Le papyrus est une plante aquatique ressemblant à une herbe, qui possède des tiges triangulaires ligneuses et émoussées et qui peut atteindre une hauteur de 4,6 m qui pousse dans une eau jusqu’à 90 cm de profondeur. La tige triangulaire peut atteindre une largeur de 6 cm. Désormais, le papyrus se retrouve souvent en tant qu’ornement de piscine, essentiellement dans les régions au climat chaud, ou encore en saison hivernale, dans les jardins. Le papyrus nain (C. isocladus, également connu sous le nom de C. papyrus ‘Nanus’), d’une hauteur maximale de 60 cm, est parfois mis en pot et cultivé à l’intérieur.

Plusieurs millénaires en arrière, des cordes, du tissu, des nattes, des voiles, mais aussi du papier étaient fabriqués à l’aide de la tige de la plante de papyrus par les Egyptiens de l’antiquité. Le produit fini issu de la fabrication du papyrus correspondait au principal support d’écriture de l’époque en Egypte Antique. La diffusion de ce support s’est largement faîte dans l’Empire romain, mais aussi chez les Grecs. C’est essentiellement dans le cadre de la production de livres que l’on retrouvait l’utilisation du papyrus (au format parchemin ou rouleaux), mais également, dans le cadre des documents juridiques, ou de correspondance, ou par moments, sous forme de drapeau dans certains cas.

Pline l’Ancien a pris compte du processus de conception et de fabrication du papier en se basant sur le papyrus. Les strates ou couches d’une nature fibreuses qui se trouvaient à l’intérieur de la tige de la plante étaient retirées, et on plaçait les bandes enlevées d’un côté, puis de l’autre, pour former un croisement.

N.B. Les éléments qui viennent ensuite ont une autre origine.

(** C9 on [cube_volume] at level 1/2 with the one-triangle traversal. *)
Lemma mc_mesh_invariant_witness :
  (forall f, In f (snd (unpack_unique_verts [ex_triangle])) ->
     face_in_bounds (List.length (fst (unpack_unique_verts [ex_triangle]))) f) /\
  NoDup (fst (unpack_unique_verts [ex_triangle])).
Proof.
  apply (mc_mesh_invariant ex_iterate cube_volume (1 / 2) (1, 1, 1)).
  rewrite (mc_accepts ex_iterate cube_volume (1 / 2) (1, 1, 1)
             (fold_left Rmin [0; 0; 0; 0; 0; 0; 0] 1)
             (fold_left Rmax [0; 0; 0; 0; 0; 0; 0] 1) eq_refl eq_refl eq_refl).
  - rewrite <- surjective_pairing. reflexivity.
  - pose proof (fold_min_le_in [0; 0; 0; 0; 0; 0; 0] 1 0 (or_introl eq_refl)).
    pose proof (fold_max_ge [0; 0; 0; 0; 0; 0; 0] 1). lra.
Defined.

(** * Further properties of the code *)

(** ** [mesh_surface_area] *)

Lemma all_resolve_spec (vs : list vec3) (fs : list face) :
  all_resolve vs fs = true <-> forall f, In f fs -> resolve vs f <> None.
Proof.
  unfold all_resolve. rewrite forallb_forall. split; intros H f Hin; specialize (H f Hin).
  - destruct (resolve vs f); [discriminate | discriminate H].
  - destruct (resolve vs f); [reflexivity | congruence].
Qed.

Lemma msa_ok_aux (verts : list vec3) (faces : list face) :
  (forall f, In f faces -> resolve verts f <> None) ->
  mesh_surface_area verts faces = Ok (np_sum (map (face_area verts) faces)).
Proof.
  intros Hres. destruct (gather_ok verts faces Hres) as [ts [Hg HF]].
  unfold mesh_surface_area. rewrite Hg. cbn [bind]. f_equal.
  rewrite map2_map, map_map, np_sum_half.
  clear Hg Hres. induction HF as [|f t fs ts Hft _ IH]; cbn [map np_sum fold_right];
    [reflexivity|].
  unfold np_sum in IH. rewrite IH. f_equal.
  unfold face_area. rewrite Hft. destruct t as [[v0 v1] v2]. reflexivity.
Qed.

(** [mesh_surface_area] in one equation: the sum of the face areas when
    every index is in range, the IndexError of [verts[faces]] otherwise. *)
Lemma msa_char (verts : list vec3) (faces : list face) :
  mesh_surface_area verts faces
  = if all_resolve verts faces then Ok (np_sum (map (face_area verts) faces))
    else Err (IndexError "index out of bounds"%string).
Proof.
  destruct (all_resolve verts faces) eqn:E.
  - apply msa_ok_aux. now apply all_resolve_spec.
  - unfold mesh_surface_area.
    destruct (gather verts faces) as [ts|e] eqn:G; cbn [bind].
    + exfalso. assert (H : all_resolve verts faces = true)
        by (apply all_resolve_spec; exact (gather_resolves verts faces ts G)).
      congruence.
    + now rewrite (gather_err_index _ _ _ G).
Qed.
(** The plate of the vehicle a ticket was issued to. *)
Definition plateOf (t : ParkingTicket.t) : string :=
  Vehicle.licensePlate (ParkingTicket.vehicle t).

(** What of a spot never changes: its [readonly] fields. *)
Definition layout (w : World) : list (string * Z * SpotType.t) :=
  map (fun s => (ParkingSpot.id s, ParkingSpot.floor s,
                 ParkingSpot.spotType s))
      (JsMap.values (spots w)).

(** The operations of [ParkingLotService]. *)
Definition serviceOp (op : Op) : Prop :=
  match op with
  | CheckIn _ | CheckOut _ => True
  | Allocate _ _ | Release _ => False
  end.

(** Every spot is available or held by an active session. *)
Definition Balanced (w : World) : Prop :=
  (List.length (filter ParkingSpot.isAvailable (JsMap.values (spots w)))
   + List.length (activeTickets w))%nat
  = JsMap.size (spots w).

(** ** The groups of [getAvailability] *)

(** The key of the group of a floor and a spot type. *)
Definition keyOf (floor : Z) (spotType : SpotType.t) : string :=
  (String_of_Z floor ++ "-" ++ spotTypeName spotType)%string.

(** The spots of a list that lie on a floor and have a type. *)
Definition inGroup (floor : Z) (spotType : SpotType.t) (s : ParkingSpot.t)
    : bool :=
  (ParkingSpot.floor s =? floor)
  && sameSpotType (ParkingSpot.spotType s) spotType.

Definition groupOf (floor : Z) (spotType : SpotType.t)
    (l : list ParkingSpot.t) : list ParkingSpot.t :=
  filter (inGroup floor spotType) l.

(** The floor and the type a summary stands for. *)
Definition groupKey (x : AvailabilitySummary.t) : Z * SpotType.t :=
  (AvailabilitySummary.floor x, AvailabilitySummary.spotType x).

(** What the summary map holds once the [forEach] has gone through the
    spots [done]. *)
Record Summarises (done : list ParkingSpot.t)
    (m : JsMap.t string AvailabilitySummary.t) : Prop := mkSummarises {
  sum_wf : JsMap.wf m;
  sum_entry :
    forall key x, JsMap.get key m = Some x ->
      let g := groupOf (AvailabilitySummary.floor x)
                       (AvailabilitySummary.spotType x) done in
      key = keyOf (AvailabilitySummary.floor x)
                  (AvailabilitySummary.spotType x) /\
      AvailabilitySummary.total x = List.length g /\
      AvailabilitySummary.available x
      = List.length (filter ParkingSpot.isAvailable g) /\
      g <> [];
  sum_covers :
    forall s, In s done -> JsMap.get (summaryKey s) m <> None;
  sum_total :
    list_sum (map AvailabilitySummary.total (JsMap.values m))
    = List.length done;
  sum_available :
    list_sum (map AvailabilitySummary.available (JsMap.values m))
    = List.length (filter ParkingSpot.isAvailable done)
}.

(** The characters of a string, last to first. *)
Definition reversed (s : string) : list ascii :=
  rev (list_ascii_of_string s).

(** Lower floors first. *)
Definition floorAtMost (a b : AvailabilitySummary.t) : Prop :=
  AvailabilitySummary.floor a <= AvailabilitySummary.floor b.

(** Floor ascending, then type name ascending in the host's collation. *)
Definition summaryAtOrBefore (localeCompare : string -> string -> Z)
    (a b : AvailabilitySummary.t) : Prop :=
  AvailabilitySummary.floor a < AvailabilitySummary.floor b \/
  (AvailabilitySummary.floor a = AvailabilitySummary.floor b /\
   localeCompare (spotTypeName (AvailabilitySummary.spotType a))
                 (spotTypeName (AvailabilitySummary.spotType b)) <= 0).

(** ** More example states *)

(** The example lot with the car parked. *)
Definition carParked : World :=
  snd (checkInVehicle codeUnitCompare demoCar demoLot).

(** The example lot after the car and the motorcycle came in and the car
    left again. *)
Definition busyLot : World :=
  run codeUnitCompare [CheckIn demoCar; CheckIn demoBike; CheckOut "ABC-123"]
      demoLot.

(** The car parked on the lot whose fee calculator holds no rate. *)
Definition carParkedWithoutRates : World :=
  snd (checkInVehicle codeUnitCompare demoCar lotWithoutRates).

(** The ticket of the car, the first one issued on an example lot. *)
Definition carTicket : ParkingTicket.t :=
  ParkingTicket.new "T000001" demoCar "C2" 0.

(** The default rate for cars. *)
Definition carRate : ParkingRate := mkRate VehicleType.CAR 5 (5 # 2).

(** * Properties *)

(** ** Facts on [JsMap] *)

Section JsMapFacts.
Context {K V : Type} `{EqDec K}.
Implicit Types (m : JsMap.t K V) (k : K) (v : V).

La superposition des deux strates forme une feuille qui est humidifiée et par la suite, pressée. En séchant, la sève gluante de la plante a agi comme un adhésif et a cimenté les couches ensemble. La feuille était enfin martelée et séchée au soleil. Le papier ainsi formé était d’un blanc pur et, s’il était bien fabriqué, il ne présentait ni taches, ni défauts. Un certain nombre de ces feuilles étaient ensuite assemblées avec de la pâte pour former un rouleau, qui ne comptait généralement pas plus de 20 feuilles.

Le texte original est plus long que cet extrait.